Cette prognose de l'évolution synthétise toutes les formules célèbres par lesquelles les grands historiens philosophes ont tenté d'exprimer le « résultat de valeur » de l'histoire mondiale. Elle renferme le « progrès de l'action belliqueuse au travail pacifique » de Saint-Simon, aussi bien que « l'évolution vers la liberté » de Hegel ; le « développement de l'humanité » de Herder de même que « la pénétration de la nature par la raison » de Schleiermacher.
Notre époque a perdu l'optimisme des classiques et des humanistes : le pessimisme sociologique gouverne les esprits : aussi la prognose que nous exposons ici ne peut-elle faire de partisans. Non seulement elle doit paraître invraisemblable aux jouissants du pouvoir, en raison de leur esprit de classe, mais les membres de la classe inférieure, eux aussi, lui opposent un extrême scepticisme. La théorie prolétariste prévoit, il est vrai, en principe, le même résultat final, seulement elle ne le tient pas pour possible par la voie de l'évolution mais uniquement par une révolution. Elle se le représente comme une forme de société (c'est-à-dire d'organisation économique) entièrement différente de celles que nous connaissons : une économie sans marchés, le collectivisme. La théorie anarchiste tient la forme et le fond du gouvernement pour inséparables, la face et le revers d'une même médaille : pas de « gouvernement » sans ! Aussi veut-elle détruire forme et fond et inaugurer le régime d'anarchie, et quand tous les avantages économiques de la division du travail complexe devraient y être sacrifiés. Le grand penseur même, qui, le premier, érigea les bases de la théorie politique exposée ici, Ludwig Gumplowicz est pessimiste pour les mêmes motifs que le sont les anarchistes qu'il combattit si violemment : lui aussi tient la forme et le fond de l'Etat, le gouvernement et l'exploitation, pour indissolublement unis. Mais comme avec raison il estime impossible l'existence en commun d'un grand nombre d'hommes sans gouvernement coercitif, il proclame l'Etat de classe une catégorie non seulement historique mais « immanente ».
Seule la petite troupe des libéraux-socialistes ou socialistes-libéraux croit à l'évolution d'une société sans domination et sans exploitation d'une classe par une autre, d'une société garantissant, dans les limites du moyen économique, toutes les libertés politiques et privées de l'individu.

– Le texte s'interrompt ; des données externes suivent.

(* ===== verification/Arduino.v ===== *)
(** * Arduino: the environment sensors

    Models [src/slowctl/arduino.rs]: the board sends a line of JSON every second, by
    itself; a poll reads what there is and answers from the last complete line.
    JSON is a library's: [from_str] reads a line or says why not.  How the serial
    port is set up is not modelled, but for its read timeout. *)

From Stdlib Require Import Ascii.
From stdpp Require Import gmap pretty strings.
From S2P Require Import Prelude Bytes Utf8 Decimal Text Float Command Slowctl.
Open Scope list_scope.
Open Scope Z_scope.

Definition EXPECTED_DEV : string := "mkr_env".
Definition READ_TIMEOUT_MS : Z := 1500.
Definition MAX_IDENT_LINES : nat := 3.
Definition MAX_LINE_BYTES : nat := 512.

Record EnvLine : Type := mkEnv {
  env_dev : string;
  env_seq : option Z;
  env_error : option string;
  t_c : option f64;
  rh : option f64;
  p_hpa : option f64;
  lux : option f64;
  uva : option f64;
  uvb : option f64;
}.

Record ArduinoEnvDriver : Type := mkArduino {
  ar_device : string;
  last_seq : option Z;
}.

Definition is_timeout (e : IoError) : bool :=
  match io_kind e with
  | WouldBlock | TimedOut => true
  | _ => false
  end.

Definition decode_line (buf : bytes) : string := trim_end_matches [13; 10] (bytes_text (from_utf8_lossy buf)).

Definition too_long : DriverError :=
  Protocol ("line exceeds " +:+ dec (Z.of_nat MAX_LINE_BYTES) +:+ " bytes without a terminator").

Section Driver.
Context {W : Type} `{Port W} (debug : string -> string) (from_str : string -> result EnvLine string).

Definition read_one_line : Io W (result string DriverError) :=
  let@? buf := read_reply MAX_LINE_BYTES [10] DriverTimeout too_long
    (fun e => if is_timeout e then DriverTimeout else DriverIo e) [] in
  io_ret (Ok (decode_line buf)).

(** The loop of [drain_lines]: it ends when a read finds nothing. *)
Fixpoint drain_lines (fuel : nat) (lines : list string) (buf : bytes) : Io W (rust (result (list string) DriverError)) :=
  match fuel with
  | O => io_ret OutOfFuel
  | S fuel =>
      let@ a := read in
      match a with
      | ReadEof => io_ret (Val (Ok lines))
      | ReadByte b =>
          let buf := buf ++ [b] in
          if ends_with [10] buf then drain_lines fuel (lines ++ [decode_line buf]) []
          else if (MAX_LINE_BYTES <? length buf)%nat then drain_lines fuel lines []
          else drain_lines fuel lines buf
      | ReadFails e => if is_timeout e then io_ret (Val (Ok lines)) else io_ret (Val (Err (DriverIo e)))
      end
  end.

Definition env_idents (d : ArduinoEnvDriver) (env : EnvLine) : list Ident :=
  let fields : gmap string string := list_to_map
    ([("dev", env_dev env)] ++ match env_seq env with Some seq => [("seq", dec seq)] | None => [] end) in
  [mkIdent (ar_device d) None fields].

Definition saw_seq (d : ArduinoEnvDriver) (env : EnvLine) : ArduinoEnvDriver :=
  match env_seq env with
  | Some seq => mkArduino (ar_device d) (Some seq)
  | None => d
  end.

Fixpoint ident_lines (tries : nat) (last_malformed : option string) (d : ArduinoEnvDriver)
    : Io W (result (list Ident) DriverError * ArduinoEnvDriver) :=
  match tries with
  | O =>
      io_ret (Err (Protocol ("no valid ident line in " +:+ dec (Z.of_nat MAX_IDENT_LINES) +:+ " attempts: " +:+
                             default "no data" last_malformed)), d)
  | S tries =>
      let@ line := read_one_line in
      match line with
      | Err e => io_ret (Err e, d)
      | Ok line =>
          match from_str line with
          | Err e => ident_lines tries (Some e) d
          | Ok env =>
              match env_error env with
              | Some error => io_ret (Err (Protocol error), d)
              | None =>
                  if negb (bool_decide (env_dev env = EXPECTED_DEV)) then
                    io_ret (Err (Identity EXPECTED_DEV (env_dev env)), d)
                  else io_ret (Ok (env_idents d env), saw_seq d env)
              end
          end
      end
  end.

Definition ar_ident (d : ArduinoEnvDriver) : Io W (result (list Ident) DriverError * ArduinoEnvDriver) :=
  ident_lines MAX_IDENT_LINES None d.

Definition env_fields (env : EnvLine) : list (string * option f64 * string) :=
  [("t_c", t_c env, "degC"); ("rh", rh env, "%"); ("p_hpa", p_hpa env, "hPa"); ("lux", lux env, "lux");
   ("uva", uva env, "raw"); ("uvb", uvb env, "raw")].

Fixpoint env_samples (d : ArduinoEnvDriver) (now : Z) (line : string) (fields : list (string * option f64 * string))
    : result (list Sample) DriverError :=
  match fields with
  | [] => Ok []
  | (param, value, unit) :: fields =>
      match value with
      | None => Err (Protocol ("missing field " +:+ debug param +:+ " in " +:+ debug line))
      | Some value =>
          let? rest := env_samples d now line fields in
          Ok (mkSample (ar_device d) None param value unit now false :: rest)
      end
  end.

(** What a poll makes of the last line. *)
Definition line_answer (now : Z) (line : string) (d : ArduinoEnvDriver) : result (list Sample) DriverError * ArduinoEnvDriver :=
  match from_str line with
  | Err e => (Err (Protocol ("malformed line " +:+ debug line +:+ ": " +:+ e)), d)
  | Ok env =>
      match env_error env with
      | Some error => (Err (Protocol error), d)
      | None => (env_samples d now line (env_fields env), saw_seq d env)
      end
  end.

Definition ar_poll (fuel : nat) (now : Z) (d : ArduinoEnvDriver)
    : Io W (rust (result (list Sample) DriverError * ArduinoEnvDriver)) :=
  let@ r := drain_lines fuel [] [] in
  io_ret (let! lines := r in
          Val (match lines with
               | Err e => (Err e, d)
               | Ok lines =>
                   match list.last lines with
                   | None => (Err DriverTimeout, d)
                   | Some line => line_answer now line d
                   end
               end)).
End Driver.

(** ** What a port has to read *)

(** The bytes a port has until a read finds none, and what that read answers. *)
Inductive delivers {W : Type} `{Port W} : W -> bytes -> ReadAnswer -> W -> Prop :=
| delivers_stop w a w' : port_read w = (a, w') -> (forall b, a <> ReadByte b) -> delivers w [] a w'
| delivers_byte w b w1 bs a w' : port_read w = (ReadByte b, w1) -> delivers w1 bs a w' -> delivers w (b :: bs) a w'.

Section Reads.
Context {W : Type} `{HP : Port W} (debug : string -> string) (from_str : string -> result EnvLine string).

(** The complete lines of a stream, after what is in the buffer. *)
Fixpoint lines_of (buf bs : bytes) : list string :=
  match bs with
  | [] => []
  | b :: bs =>
      if b =? 10 then decode_line (buf ++ [b]) :: lines_of [] bs
      else if (MAX_LINE_BYTES <=? length buf)%nat then lines_of [] bs
      else lines_of (buf ++ [b]) bs
  end.

Lemma ends_with_lf buf b : ends_with [10] (buf ++ [b]) = (b =? 10).
Proof. unfold ends_with. rewrite rev_unit. cbn -[Z.eqb]. rewrite (Z.eqb_sym 10 b). by destruct (b =? 10). Qed.

Definition drained (lines : list string) (a : ReadAnswer) : result (list string) DriverError :=
  match a with
  | ReadFails e => if is_timeout e then Ok lines else Err (DriverIo e)
  | _ => Ok lines
  end.

Lemma drain_lines_reads w bs a w' fuel lines buf :
  delivers w bs a w' -> (length bs < fuel)%nat ->
  drain_lines fuel lines buf w = ([], Val (drained (lines ++ lines_of buf bs) a), w').
Proof.
  intros Hd. revert fuel lines buf. induction Hd as [w a w' Hr Ha | w b w1 bs a w' Hr Hd IH]; intros fuel lines buf Hf;
    (destruct fuel as [| fuel]; [cbn in Hf; lia |]); cbn [drain_lines]; unfold io_bind, read; rewrite Hr.
  - cbn [lines_of]. rewrite app_nil_r. destruct a as [b | | e]; [by destruct (Ha b eq_refl) | done |]. cbn. by destruct (is_timeout e).
  - cbn [length] in Hf. rewrite ends_with_lf. cbn [lines_of]. destruct (b =? 10).
    + rewrite (IH fuel) by lia. by rewrite <- app_assoc.
    + replace (MAX_LINE_BYTES <? length (buf ++ [b]))%nat with (MAX_LINE_BYTES <=? length buf)%nat
        by (rewrite length_app; change (length [b]) with 1%nat; apply eq_true_iff_eq; rewrite Nat.leb_le, Nat.ltb_lt; lia).
      destruct (_ <=? _)%nat; by rewrite (IH fuel) by lia.
Qed.

Lemma lines_of_tail buf tail : Forall (fun b => b <> 10) tail -> lines_of buf tail = [].
Proof.
  intros Ht. revert buf. induction Ht as [| b tail Hb Ht IH]; intros buf; cbn [lines_of]; [done |].
  destruct (Z.eqb_spec b 10); [done |]. by destruct (_ <=? _)%nat; rewrite IH.
Qed.

Lemma lines_of_line buf line bs : Forall (fun b => b <> 10) line -> (length buf + length line <= MAX_LINE_BYTES)%nat ->
  lines_of buf (line ++ 10 :: bs) = decode_line (buf ++ line ++ [10]) :: lines_of [] bs.
Proof.
  intros Hl. revert buf. induction Hl as [| b line Hb Hl IH]; intros buf Hlen; [done |].
  cbn [app lines_of]. destruct (Z.eqb_spec b 10); [done |].
  destruct (Nat.leb_spec MAX_LINE_BYTES (length buf)); [cbn in Hlen; lia |].
  rewrite IH by (rewrite length_app; cbn in *; lia). by rewrite <- app_assoc.
Qed.

(** At the end of a line the buffer is empty. *)
Lemma lines_of_app buf pre bs : lines_of buf (pre ++ 10 :: bs) = lines_of buf (pre ++ [10]) ++ lines_of [] bs.
Proof.
  revert buf. induction pre as [| b pre IH]; intros buf; cbn [app lines_of]; [done |].
  destruct (b =? 10); [cbn [app]; f_equal; apply IH |]. destruct (_ <=? _)%nat; apply IH.
Qed.

Definition line_start (pre : bytes) : Prop := pre = [] \/ exists pre', pre = pre' ++ [10].

Lemma last_line pre line tail :
  line_start pre -> Forall (fun b => b <> 10) line -> (length line <= MAX_LINE_BYTES)%nat -> Forall (fun b => b <> 10) tail ->
  list.last (lines_of [] (pre ++ line ++ 10 :: tail)) = Some (decode_line (line ++ [10])).
Proof.
  intros Hp Hl Hlen Ht.
  assert (E : lines_of [] (line ++ 10 :: tail) = [decode_line (line ++ [10])]).
  { rewrite lines_of_line by (done || (cbn; lia)). by rewrite lines_of_tail. }
  destruct Hp as [-> | (pre' & ->)]; [cbn [app]; by rewrite E |].
  rewrite <- app_assoc. cbn [app]. rewrite lines_of_app, E. apply last_snoc.
Qed.

(** A port that always has another byte. *)
Fixpoint after_reads (n : nat) (w : W) : W :=
  match n with
  | O => w
  | S n => after_reads n (snd (port_read w))
  end.

Definition never_silent (w : W) : Prop := forall n, exists b, fst (port_read (after_reads n w)) = ReadByte b.

Lemma drain_never_silent w fuel lines buf : never_silent w -> exists w', drain_lines fuel lines buf w = ([], OutOfFuel, w').
Proof.
  revert w lines buf. induction fuel as [| fuel IH]; intros w lines buf Hw; [by exists w |].
  cbn [drain_lines]. unfold io_bind, read. destruct (Hw O) as [b Hb]. cbn in Hb.
  destruct (port_read w) as [a w1] eqn:Hr. cbn in Hb. subst a.
  assert (Hw1 : never_silent w1). { intros n. specialize (Hw (S n)). cbn in Hw. by rewrite Hr in Hw. }
  destruct (ends_with _ _); [| destruct (_ <? _)%nat]; edestruct (IH w1) as [w' ->]; try done; by exists w'.
Qed.

(** If the bytes the port has come to an end - a read that times out or finds the
    end of the stream - a poll returns, and answers from the last complete line alone:
    lines before it and the fragment after it have no influence.  But a port that
    always has another byte before a read times out keeps the poll for ever. *)
Theorem arduino_poll_last_line (now : Z) (d : ArduinoEnvDriver) :
  (forall w pre line tail a w' fuel,
     delivers w (pre ++ line ++ 10 :: tail) a w' -> (forall e, a = ReadFails e -> is_timeout e = true) ->
     line_start pre -> Forall (fun b => b <> 10) line -> (length line <= MAX_LINE_BYTES)%nat ->
     Forall (fun b => b <> 10) tail -> (length (pre ++ line ++ 10%Z :: tail) < fuel)%nat ->
     ar_poll debug from_str fuel now d w = ([], Val (line_answer debug from_str now (decode_line (line ++ [10])) d), w')) /\
  (forall w fuel, never_silent w -> exists w', ar_poll debug from_str fuel now d w = ([], OutOfFuel, w')).
Proof.
  split.
  - intros w pre line tail a w' fuel Hd Ha Hp Hl Hlen Ht Hf. unfold ar_poll, io_bind.
    rewrite (drain_lines_reads _ _ _ _ _ [] [] Hd Hf). cbn [app rust_bind].
    assert (Hdr : drained (lines_of [] (pre ++ line ++ 10 :: tail)) a = Ok (lines_of [] (pre ++ line ++ 10 :: tail))).
    { destruct a as [b | | e]; [done | done |]. cbn. by rewrite (Ha e eq_refl). }
    rewrite Hdr. cbn [rust_bind io_ret app]. by rewrite last_line.
  - intros w fuel Hw. unfold ar_poll, io_bind. destruct (drain_never_silent w fuel [] [] Hw) as [w' ->].
    by exists w'.
Qed.
End Reads.

(** ** A board to run it on *)

(** The sketch [tools/arduino_env/env_json.ino]: a line, then [delay(period)].  A read
    waits for the next byte as long as the timeout of the port. *)
Record Board : Type := mkBoard {
  clock : Z;
  next_line_at : Z;
  in_flight : bytes;
}.

Section Board.
Context (period : Z) (first : Z) (more : bytes).

#[local] Instance board : Port Board := {
  port_write := fun _ w => (Ok tt, w);
  port_read := fun w =>
    match in_flight w with
    | b :: rest => (ReadByte b, mkBoard (clock w) (next_line_at w) rest)
    | [] =>
        if next_line_at w <=? clock w + READ_TIMEOUT_MS then
          let now := Z.max (clock w) (next_line_at w) in (ReadByte first, mkBoard now (now + period) more)
        else (ReadFails (mkIoError TimedOut "timed out"), mkBoard (clock w + READ_TIMEOUT_MS) (next_line_at w) [])
    end;
}.

Lemma board_never_silent w :
  0 <= period <= READ_TIMEOUT_MS -> next_line_at w <= clock w + READ_TIMEOUT_MS -> never_silent w.
Proof.
  intros Hp Hw n. revert w Hw. induction n as [| n IH]; intros w Hw; cbn.
  - destruct (in_flight w); [| by eexists]. replace (_ <=? _) with true by lia. by eexists.
  - destruct (in_flight w); [| by apply IH]. replace (_ <=? _) with true by lia. apply IH. cbn. lia.
Qed.
End Board.

(** The sketch's period is a second and the timeout a second and a half: a poll of a
    board that works never returns. *)
Lemma working_board_keeps_poll debug from_str first more now d w fuel :
  next_line_at w <= clock w + READ_TIMEOUT_MS ->
  exists w', ar_poll (H := board 1000 first more) debug from_str fuel now d w = ([], OutOfFuel, w').
Proof.
  intros Hw. pose proof (drain_never_silent (HP := board 1000 first more) w fuel [] []
    (board_never_silent 1000 first more w ltac:(unfold READ_TIMEOUT_MS; lia) Hw)) as [w' E].
  unfold ar_poll, io_bind. rewrite E. by exists w'.
Qed.

(** Two lines and a fragment on a port that then falls silent. *)
#[local] Instance tape : Port bytes := {
  port_write := fun _ w => (Ok tt, w);
  port_read := fun w => match w with [] => (ReadFails (mkIoError TimedOut "timed out"), []) | b :: w => (ReadByte b, w) end;
}.

Lemma tape_delivers (bs : bytes) : delivers bs bs (ReadFails (mkIoError TimedOut "timed out")) [].
Proof. induction bs as [| b bs IH]; [by apply delivers_stop | by eapply delivers_byte]. Qed.

Definition one : option f64 := Some (f64_of_Z 1).
Definition from_number (line : string) : result EnvLine string :=
  match parse_uint 64 line with
  | Some n => Ok (mkEnv EXPECTED_DEV (Some n) None one one one one one one)
  | None => Err "not a number"
  end.

Definition as_is (s : string) : string := s.

Lemma arduino_poll_last_line_witness :
  exists ss, ar_poll as_is from_number 100 7 (mkArduino "env" (Some 41)) (text_bytes "garbage" ++ [10] ++ text_bytes "42" ++ [10] ++ text_bytes "4")
    = ([], Val (Ok ss, mkArduino "env" (Some 42)), []) /\ length ss = 6%nat.
Proof.
  eexists. split.
  - etrans.
    + refine (proj1 (arduino_poll_last_line as_is from_number 7 (mkArduino "env" (Some 41))) _
        (text_bytes "garbage" ++ [10]) (text_bytes "42") (text_bytes "4") _ _ 100%nat (tape_delivers _) _ _ _ _ _ _).
      * intros e [= <-]. reflexivity.
      * right. by exists (text_bytes "garbage").
      * repeat (constructor; [discriminate |]). constructor.
      * vm_compute. lia.
      * repeat (constructor; [discriminate |]). constructor.
      * vm_compute. lia.
    + vm_compute. reflexivity.
  - reflexivity.
Defined.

Tel était le crédo de l'ancien libéralisme socialiste antérieur au Cobdenisme, le libéralisme proclamé par Quesnay et en particulier par Adam Smith, le libéralisme tel qu'il fut renouvelé plus récemment par Henry George et Théodore Hertzka.
Cette prognose peut être soutenue du point de vue historico-philosophique et du point de vue économique comme tendance de l'évolution de l'Etat et comme tendance de l'évolution économique, tendances qui toutes deux se dirigent évidemment vers un même but.
La tendance de l'évolution de l'Etat s'est révélée à nous comme la lutte constante et victorieuse du moyen économique contre le moyen politique. Nous avons vu le droit du moyen économique, le droit d'égalité et de paix, héritage des conditions sociales préhistoriques, borné à l'origine au cercle étroit de la horde familiale[2]. Autour de cet îlot de paix l'océan du moyen politique et de son droit faisait rage. Nous avons vu s'étendre de plus en plus ce cercle dont le droit de paix a chassé l'adversaire, nous avons vu son progrès lié partout au progrès du moyen économique, de l'échange équivalent entre les groupes. D'abord peut-être par l'échange du feu, puis par l'échange de femmes et enfin par l'échange de marchandises, le territoire du droit de paix s'étend de plus en plus. C'est ce droit qui protège les marchés, puis les routes y conduisant, enfin les marchands qui circulent sur ces routes. Nous avons vu plus tard l'Etat absorber ces organisations pacifiques qu'il développe et nous avons vu comment elles refoulent de plus en plus dans son territoire même le droit de la violence. Le droit du marchand devient le droit urbain. La ville industrielle, le moyen économique organisé, sape par son économie industrielle et monétaire les forces de l'Etat Féodal, du moyen politique organisé : et la population urbaine anéantit finalement en guerre ouverte les débris politiques de l'Etat Féodal, reconquérant pour la population entière avec la liberté le droit d'égalité. Le droit urbain devient droit public et enfin droit international.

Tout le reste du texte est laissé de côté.